Does Your Browser Matter?
Remember that there are two Flash plug-ins. There’s an ActiveX version written specifically for IE8 and another one for every other browser. The same applies for the DivX Plus Web Player, with one major difference. The non-ActiveX plug-in supplied by DivX is only compatible with Firefox. HiQ doesn't work with Opera 11, Safari 5, or Chrome 10. Also, note that we're testing with Firefox 3.6. Mozilla recently released Firefox 4.0, but it's incompatible with DivX Plus Web Player.

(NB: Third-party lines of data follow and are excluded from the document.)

(** Merging a range: exact unless it is crowded out. *)
Lemma merge_range_spec lo l s e : sep lo l → lo < s → s < e → (length l ≤ 16)%nat →
  sep lo (merge_range s e l) ∧
  (∀ x, inside (merge_range s e l) x ↔ inside l x ∨ crowded s e l = false ∧ s ≤ x < e) ∧
  (length (merge_range s e l) ≤ 16)%nat ∧ (length (merge_range s e l) ≤ S (length l))%nat.
Proof.
  intros Hl Hlo Hs H16. unfold merge_range. pose proof (absorb_spec lo l [] s e) as Ha. pose proof (absorb_apart lo l [] s e Hl) as Hc. cbn [app] in Ha, Hc.
  destruct (absorb s e [] l) as [[b [s' e']] a]. destruct Ha as (H1 & H2 & H3 & H4); [constructor|done..|]. unfold crowded.
  destruct (forallb (apart s e) l); [rewrite Hc|].
  - rewrite andb_true_r. destruct (Nat.ltb_spec (length l) 16) as [Hlt|Hge].
    + rewrite (proj2 (Nat.leb_gt _ _)) by done. split; [done|]. split; [intros x; rewrite H2; naive_solver|]. apply (f_equal length) in Hc. rewrite length_app in *. cbn [length]. lia.
    + rewrite (proj2 (Nat.leb_le _ _)) by done. split; [done|]. split; [naive_solver|]. lia.
  - rewrite andb_false_r. rewrite (proj2 (Nat.ltb_lt _ _)) by lia. split; [done|]. split; [intros x; rewrite H2; naive_solver|]. rewrite length_app in *. cbn [length]. lia.
Qed.

(** Shifting the ranges by [n]. *)
Lemma shift_ranges_spec n lo l : sep lo l → -1 ≤ lo → 0 < n →
  sep (Z.max (-1) (lo - n)) (shift_ranges n l) ∧
  (∀ x, 0 ≤ x → inside (shift_ranges n l) x ↔ inside l (x + n)) ∧
  (length (shift_ranges n l) ≤ length l)%nat.
Proof.
  intros Hl. induction Hl as [|lo s e l H1 H2 Hl IH]; intros Hlo Hn; cbn [shift_ranges].
  - split; [constructor|]. split; [|done]. intros x _. by rewrite !inside_nil.
  - destruct IH as (I1 & I2 & I3); [lia|done|]. destruct (Z.leb_spec e n); [|destruct (Z.ltb_spec s n)].
    + split; [apply (sep_weaken _ _ _ I1); lia|]. split; [|cbn [length]; lia].
      intros x Hx. rewrite inside_cons, I2 by done. naive_solver lia.
    + split; [constructor; [lia|lia|apply (sep_weaken _ _ _ I1); lia]|]. split; [|cbn [length]; lia].
      intros x Hx. rewrite !inside_cons, I2 by done. naive_solver lia.
    + split; [constructor; [lia|lia|apply (sep_weaken _ _ _ I1); lia]|]. split; [|cbn [length]; lia].
      intros x Hx. rewrite !inside_cons, I2 by done. naive_solver lia.
Qed.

DivX Plus Web PlayerAverage CPU UsageWindowed Playback: ASRock E350M1Aero Enabled, Hardware Acceleration Enabled | YouTube 1080p | YouTube 720p | YouTube 360p |
---|---|---|---|
IE8 32-bit: 8.0.7600.1685 | 45% | 27% | 15% |
Firefox: 3.6.15 | 73% | 49% | 35% |
Adobe Flash PlayerAverage CPU UsageWindowed Playback: ASRock E350M1Aero Enabled, Hardware Acceleration Enabled | YouTube 1080p | YouTube 720p | YouTube 360p |
---|---|---|---|
IE8 32-bit: 8.0.7600.1685 | 77% | 32% | 21% |
Firefox: 3.6.15 | 30% | 30% | 29% |
Browsers do matter. In fact, the difference between Internet Explorer and Firefox is much greater than what we've see with Adobe Flash Player. This isn't a pure DivX versus Adobe duel. It's a matter of pairings. Adobe and DivX each have two separate plug-ins, which makes for a four-way fight. When played in a window, Adobe Flash Player and Internet Explorer generally win.
We noticed that 1080p in IE8 seems to break hardware acceleration support. We’ve occasionally seen this isolated anomaly with Flash at higher resolutions.
Our Sandy Bridge-based system sees little difference between browsers, but we would expect to see performance variance minimized given this platform's more potent processor. On older systems without hardware-accelerated decoding, like the first-gen Centrino, the difference between two software configurations can even manifest itself in crashes. For example, on our Atom-based netbook, we found it difficult to properly load DivX with Firefox. The HiQ plug-in stalls whenever it tries to load the Flash file. With Internet Explorer, DivX crashes whenever it tries to load high bit rate video. In our case, IE8 refused to correctly load any 1080p YouTube video.
Clearly it seems that on low-power systems, DivX doesn't mix well with Firefox. Internet Explorer is your best bet.